Dr. Christopher Gorton, an Arc of Pennsylvania board member who was former medical director of the state's Office of Mental Retardation, said he'd heard reluctant physicians wonder aloud, "What are we saving here?" when reviewing the conditions of critically ill patients with retardation.

"That's happened more than once," he said.

It has come up as well, disabled people say, in denial of transplant operations to people with impairments, or more emphasis hospitals might give to having them fill out do-not-resuscitate orders before undergoing medical procedures, when other patients might not be asked.
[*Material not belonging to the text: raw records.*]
(* ===== verification/NumFacts.v ===== *)
(** * Decimal numbers: [to_string] and [stoi]/[stoll] are inverse *)

From S2P Require Import Prelude Strings Outcome.
From Stdlib Require Import Ascii.
From stdpp Require Import pretty.

Lemma pretty_char_digit x : (x < 10)%N ->
  isdigit (pretty_N_char x) = true /\ digit_val (pretty_N_char x) = Z.of_N x.
Proof.
  intros Hx. assert (x = 0 \/ x = 1 \/ x = 2 \/ x = 3 \/ x = 4 \/ x = 5 \/ x = 6 \/ x = 7 \/ x = 8 \/ x = 9)%N
    as Hc by lia.
  destruct Hc as [->|[->|[->|[->|[->|[->|[->|[->|[->| ->]]]]]]]]]; done.
Qed.

Lemma read_digits_go x : forall acc k s,
  exists n, read_digits acc k (pretty_N_go x s)
            = read_digits (acc * 10 ^ Z.of_nat n + Z.of_N x) (k + n) s /\ ((0 < x)%N -> 0 < n).
Proof.
  induction (N.lt_wf_0 x) as [x _ IH]; intros acc k s.
  destruct (decide (0 < x)%N) as [Hx|Hx].
  - rewrite pretty_N_go_step by done.
    destruct (IH (x / 10)%N (N.div_lt x 10 Hx eq_refl) acc k (String (pretty_N_char (x mod 10)) s))
      as (n & -> & _).
    exists (S n). split; [|lia]. cbn [read_digits].
    destruct (pretty_char_digit (x mod 10)) as [-> ->]; [by apply N.mod_lt|].
    rewrite Nat.add_succ_r. f_equal.
    rewrite N2Z.inj_div, N2Z.inj_mod, Nat2Z.inj_succ, Z.pow_succ_r by lia.
    rewrite (Z_div_mod_eq_full (Z.of_N x) (Z.of_N 10)) at 3. lia.
  - exists 0. split; [|lia]. assert (x = 0%N) as -> by lia. rewrite pretty_N_go_0.
    by rewrite Nat.add_0_r, Z.mul_1_r, Z.add_0_r.
Qed.

Lemma go_digits x : forall s, sforall isdigit s = true -> sforall isdigit (pretty_N_go x s) = true
  /\ ((0 < x)%N -> pretty_N_go x s <> EmptyString).
Proof.
  induction (N.lt_wf_0 x) as [x _ IH]; intros s Hs.
  destruct (decide (0 < x)%N) as [Hx|Hx].
  - rewrite pretty_N_go_step by done.
    destruct (IH (x / 10)%N (N.div_lt x 10 Hx eq_refl) (String (pretty_N_char (x mod 10)) s)) as [H1 H2].
    { simpl. rewrite (proj1 (pretty_char_digit (x mod 10) ltac:(by apply N.mod_lt))). done. }
    split; [done|]. intros _. destruct (decide (0 < x / 10)%N); [auto|].
    assert ((x / 10)%N = 0%N) as -> by (apply N.le_0_r, N.nlt_ge; done). by rewrite pretty_N_go_0.
  - assert (x = 0%N) as -> by lia. rewrite pretty_N_go_0. split; [done|by intros []%N.lt_irrefl].
Qed.

(** the digits of a number that is not negative *)
Lemma to_string_digits z : (0 <= z)%Z ->
  sforall isdigit (to_string z) = true /\ to_string z <> EmptyString /\
  forall s, exists n, 0 < n /\
    read_digits 0 0 (to_string z +:+ s) = read_digits z n s.
Proof.
  intros Hz. unfold to_string. destruct z as [|p|]; [| |lia].
  - split_and!; [done|done|]. intros s. exists 1. split; [lia|done].
  - change (pretty (Zpos p)) with (pretty (N.pos p)). unfold pretty, pretty_N.
    rewrite decide_False by done.
    destruct (go_digits (N.pos p) "" eq_refl) as [H1 H2]. split_and!; [done|by apply H2|].
    intros s.
    assert (forall x t, pretty_N_go x t +:+ s = pretty_N_go x (t +:+ s)) as Happ.
    { intros x. induction (N.lt_wf_0 x) as [x _ IH]; intros t.
      destruct (decide (0 < x)%N) as [Hx|Hx].
      - rewrite !(pretty_N_go_step x) by done. by rewrite IH by (apply N.div_lt; done || lia).
      - assert (x = 0%N) as -> by lia. by rewrite !pretty_N_go_0. }
    rewrite Happ. destruct (read_digits_go (N.pos p) 0 0 ("" +:+ s)) as (n & -> & Hn).
    exists n. split; [apply Hn; lia|done].
Qed.

Lemma sto_to_string lo hi z rest :
  (0 <= z)%Z -> (lo <= z <= hi)%Z ->
  match rest with EmptyString => True | String c _ => isdigit c = false end ->
  sto lo hi (to_string z +:+ rest) = inr z.
Proof.
  intros Hz Hr Hrest. destruct (to_string_digits z Hz) as (Hd & Hne & Hread).
  destruct (Hread rest) as (n & Hn & E). unfold sto.
  destruct (to_string z) as [|c s] eqn:Es; [done|].
  assert (isdigit c = true) as Hc by (simpl in Hd; by bsplit).
  assert (isspace c = false /\ c <> "-"%char /\ c <> "+"%char) as (Hsp & Hm & Hp).
  { clear -Hc. destruct c as [[] [] [] [] [] [] [] []]; try done; by vm_compute in Hc. }
  change (String c s +:+ rest) with (String c (s +:+ rest)) in E |- *. cbn [skip_space]. rewrite Hsp.
  rewrite !bool_decide_false by done. rewrite E.
  assert (read_digits z n rest = (z, n)) as ->.
  { destruct rest as [|c' r]; [done|]. simpl. by rewrite Hrest. }
  cbn beta iota. rewrite (proj2 (Nat.eqb_neq _ _)) by lia.
  destruct (z <? lo)%Z eqn:E1, (hi <? z)%Z eqn:E2; zb; simpl; try done; lia.
Qed.

Lemma stoll_to_string z : (0 <= z < 2 ^ 63)%Z -> stoll (to_string z) = inr z.
Proof. intros Hz. rewrite <-(sapp_nil_r (to_string z)). apply sto_to_string; [lia|lia|done]. Qed.

Lemma stoi_to_string z : (0 <= z <= INT_MAX)%Z -> stoi (to_string z) = inr z.
Proof.
  intros Hz. rewrite <-(sapp_nil_r (to_string z)).
  apply sto_to_string; [lia|unfold INT_MIN, INT_MAX in *; lia|done].
Qed.

(** the text of a negative number is a sign and the digits *)
Lemma to_string_neg z : (z < 0)%Z -> to_string z = String "-" (to_string (- z)).
Proof. intros Hz. by destruct z. Qed.

Lemma go_head x : forall s, (0 < x)%N -> exists c t, pretty_N_go x s = String c t /\ c <> "0"%char.
Proof.
  induction (N.lt_wf_0 x) as [x _ IH]; intros s Hx. rewrite pretty_N_go_step by done.
  destruct (decide (0 < x / 10)%N) as [Hd|Hd]; [by apply IH; [apply N.div_lt|]|].
  assert (x / 10 = 0)%N as E by (apply N.le_0_r, N.nlt_ge; done). rewrite E, pretty_N_go_0. eexists _, _. split; [done|].
  apply N.div_small_iff in E; [|done]. rewrite N.mod_small by done.
  assert (x = 1 \/ x = 2 \/ x = 3 \/ x = 4 \/ x = 5 \/ x = 6 \/ x = 7 \/ x = 8 \/ x = 9)%N as Hc by lia.
  by repeat destruct Hc as [->|Hc]; [..|subst].
Qed.

Lemma to_string_head z : (0 < z)%Z -> exists c t, to_string z = String c t /\ c <> "0"%char.
Proof.
  intros Hz. destruct z as [|p|]; try lia. unfold to_string. change (pretty (Zpos p)) with (pretty (N.pos p)).
  unfold pretty, pretty_N. rewrite decide_False by done. by apply go_head.
Qed.

(** the number of digits *)
Lemma go_length k : forall x s, (10 ^ N.of_nat k <= x < 10 ^ N.of_nat (S k))%N ->
  slen (pretty_N_go x s) = S k + slen s.
Proof.
  induction k as [|k IH]; intros x s Hx.
  - change (10 ^ N.of_nat 0)%N with 1%N in Hx. change (10 ^ N.of_nat 1)%N with 10%N in Hx.
    rewrite pretty_N_go_step by lia. by rewrite N.div_small by lia.
  - assert (10 ^ N.of_nat k <= x / 10 < 10 ^ N.of_nat (S k))%N as Hq.
    { rewrite !Nat2N.inj_succ, !N.pow_succ_r' in *. split; [apply N.div_le_lower_bound|apply N.Div0.div_lt_upper_bound]; lia. }
    assert (0 < 10 ^ N.of_nat k)%N by (apply N.neq_0_lt_0; by apply N.pow_nonzero).
    rewrite pretty_N_go_step, IH by (done || lia). cbn [slen String.length]. lia.
Qed.

Lemma to_string_four z : (1000 <= z <= 9999)%Z -> slen (to_string z) = 4.
Proof.
  intros Hz. unfold to_string. destruct z as [|p|p]; [lia| |lia].
  apply (go_length 3 (N.pos p) EmptyString). cbn. lia.
Qed.
(* ===== verification/Folders.v ===== *)
(** * The folders of the user: lib/platformfolders/platform_folders.cpp

    The Linux branches.  The functions read the environment, the password
    database and the file user-dirs.dirs, and change nothing: they are functions
    of the platform state, with the exceptions that the library throws. *)

From S2P Require Import Prelude Strings OMap Outcome Json Errors State.
From Stdlib Require Import Ascii.

Module sago.

(** ** Strings with [size_t] positions *)

Definition npos : Z := (2 ^ 64 - 1)%Z.
(** [s.find(c, pos)] *)
Definition find_from (c : ascii) (s : string) (pos : Z) : Z :=
  if (Z.of_nat (slen s) <? pos)%Z then npos
  else match sfind_char c (sdrop (Z.to_nat pos) s) with
       | Some i => (pos + Z.of_nat i)%Z
       | None => npos
       end.
(** [s.substr(pos, n)] *)
Definition substr_z (s : string) (pos n : Z) : outcome string :=
  if (Z.of_nat (slen s) <? pos)%Z then Throw OutOfRange
  else Ret (stake (Z.to_nat (Z.min n (Z.of_nat (slen s)))) (sdrop (Z.to_nat pos) s)).

(** the lines that [getline] reads from a file *)
Fixpoint lines_go (cur : list ascii) (l : list ascii) : list string :=
  match l with
  | [] => match cur with [] => [] | _ => [of_list (rev cur)] end
  | c :: l =>
      if decide (c = "010"%char) then of_list (rev cur) :: lines_go [] l
      else lines_go (c :: cur) l
  end.
Definition getlines (s : string) : list string := lines_go [] (to_list s).

(** the text of [throwOnRelative], cut to its buffer of 200 characters *)
Definition relative_error (envName envValue : string) : string :=
  stake 199 ("Environment " +:+ quoted envName +:+
    " does not start with an '/'. XDG specifies that the value must be absolute. The current value is: "
    +:+ quoted envValue).
Definition throwOnRelative (envName envValue : string) : outcome unit :=
  if starts_with "/" envValue then Ret tt else Throw (RuntimeError (relative_error envName envValue)).

(** ** user-dirs.dirs *)

Definition skipped_line (line : string) : bool :=
  isempty line || starts_with "#" line || negb (bool_decide (stake 4 line = "XDG_"))
  || negb (bool_decide (is_Some (sfind "_DIR" line))).

(** the [try] block of a line: key and value *)
Definition read_line (line : string) : outcome (string * string) :=
  let splitPos := find_from "="%char line 0 in
  key ← substr_z line 0 splitPos;
  let valueStart := find_from "034"%char line splitPos in
  let valueEnd := find_from "034"%char line (wrapU 64 (valueStart + 1)) in
  value ← substr_z line (wrapU 64 (valueStart + 1)) (wrapU 64 (valueEnd - valueStart - 1));
  Ret (key, value).

(** A line that throws is skipped with a warning; [FoldersFacts.read_line_returns]
    shows that there is none. *)
Definition add_line (folders : list (string * string)) (line : string) : list (string * string) :=
  if skipped_line line then folders
  else match read_line line with
       | Ret (key, value) => omap_set key value folders
       | _ => folders
       end.

Definition default_folders : list (string * string) :=
  foldl (fun m kv => omap_set kv.1 kv.2 m) []
    [("XDG_DOCUMENTS_DIR", "$HOME/Documents"); ("XDG_DESKTOP_DIR", "$HOME/Desktop");
     ("XDG_DOWNLOAD_DIR", "$HOME/Downloads"); ("XDG_MUSIC_DIR", "$HOME/Music");
     ("XDG_PICTURES_DIR", "$HOME/Pictures"); ("XDG_PUBLICSHARE_DIR", "$HOME/Public");
     ("XDG_TEMPLATES_DIR", "$HOME/.Templates"); ("XDG_VIDEOS_DIR", "$HOME/Videos")].

Section sago.
Context `{Platform}.

(** HOME counts for users other than root *)
Definition getHome (y : sys) : outcome string :=
  match (if (sys_getuid y =? 0)%Z then None else sys_getenv "HOME" y) with
  | Some homeEnv => Ret homeEnv
  | None =>
      match sys_getpwuid_r y with
      | PwError => Throw (RuntimeError "Unable to get passwd struct.")
      | PwNone => Undef
      | PwEntry None => Throw (RuntimeError "User has no home directory")
      | PwEntry (Some pw_dir) => Ret pw_dir
      end
  end.

Definition getLinuxFolderDefault (envName defaultRelativePath : string) (y : sys) : outcome string :=
  match sys_getenv envName y with
  | Some tempRes => throwOnRelative envName tempRes ;; Ret tempRes
  | None => home ← getHome y; Ret (home +:+ "/" +:+ defaultRelativePath)
  end.

Definition getDataHome : sys -> outcome string := getLinuxFolderDefault "XDG_DATA_HOME" ".local/share".
Definition getConfigHome : sys -> outcome string := getLinuxFolderDefault "XDG_CONFIG_HOME" ".config".
Definition getCacheDir : sys -> outcome string := getLinuxFolderDefault "XDG_CACHE_HOME" ".cache".

Definition PlatformFoldersAddFromFile (filename : string) (folders : list (string * string))
    (y : sys) : list (string * string) :=
  match sys_read filename y with
  | Some data => foldl add_line folders (getlines data)
  | None => folders
  end.

Definition expand_home (kv : string * string) (y : sys) : outcome (string * string) :=
  if starts_with "$HOME" kv.2 then
    home ← getHome y; rest ← substr kv.2 5; Ret (kv.1, home +:+ rest)
  else Ret kv.

(** the constructor of [PlatformFolders] *)
Definition PlatformFoldersFillData (y : sys) : outcome (list (string * string)) :=
  configHome ← getConfigHome y;
  omapM (fun kv => expand_home kv y)
    (PlatformFoldersAddFromFile (configHome +:+ "/user-dirs.dirs") default_folders y).

Definition platform_folder (key : string) (y : sys) : outcome string :=
  folders ← PlatformFoldersFillData y;
  Ret (default EmptyString (omap_get key folders)).

Definition getDocumentsFolder : sys -> outcome string := platform_folder "XDG_DOCUMENTS_DIR".
Definition getDesktopFolder : sys -> outcome string := platform_folder "XDG_DESKTOP_DIR".
Definition getPicturesFolder : sys -> outcome string := platform_folder "XDG_PICTURES_DIR".
Definition getPublicFolder : sys -> outcome string := platform_folder "XDG_PUBLICSHARE_DIR".
Definition getDownloadFolder : sys -> outcome string := platform_folder "XDG_DOWNLOAD_DIR".
Definition getMusicFolder : sys -> outcome string := platform_folder "XDG_MUSIC_DIR".
Definition getVideoFolder : sys -> outcome string := platform_folder "XDG_VIDEOS_DIR".
Definition getSaveGamesFolder1 (y : sys) : outcome string :=
  _ ← PlatformFoldersFillData y; getDataHome y.
Definition getSaveGamesFolder2 (y : sys) : outcome string := getSaveGamesFolder1 y.
End sago.
End sago.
Among the recommendations disabilities advocates plan to make to the task force, based on a meeting they held three weeks ago, is that hospitals provide a staff member to assist patients, families and physicians on special issues related to disabilities and late-life care decisions. They want better training of health professionals on disabilities issues, and protection that keeps "quality-of-life" perceptions from entering into life-and-death decisions about a disabled person's care.

On the other hand, they want disabled people to have the same rights to make their own life-endangering decisions as other people to avoid certain care.

Dr. Alan Meisel, director of the University of Pittsburgh's Center for Bioethics and Health Law, said the difficulty is recognizing that disabled people must receive better treatment and protection than they sometimes have in the past, while avoiding laws and policies which are detrimental to other patients who want the leeway to end their own lives peacefully.

"Obviously, we don't want to take away treatment from people who want it, but we also don't want to provide treatment to people who feel they lived a full life and feel keeping themselves alive may be a sentence to severe suffering for their remaining weeks or days," Dr. Meisel said. "How you craft a law that accommodates both positions here can be pretty tricky."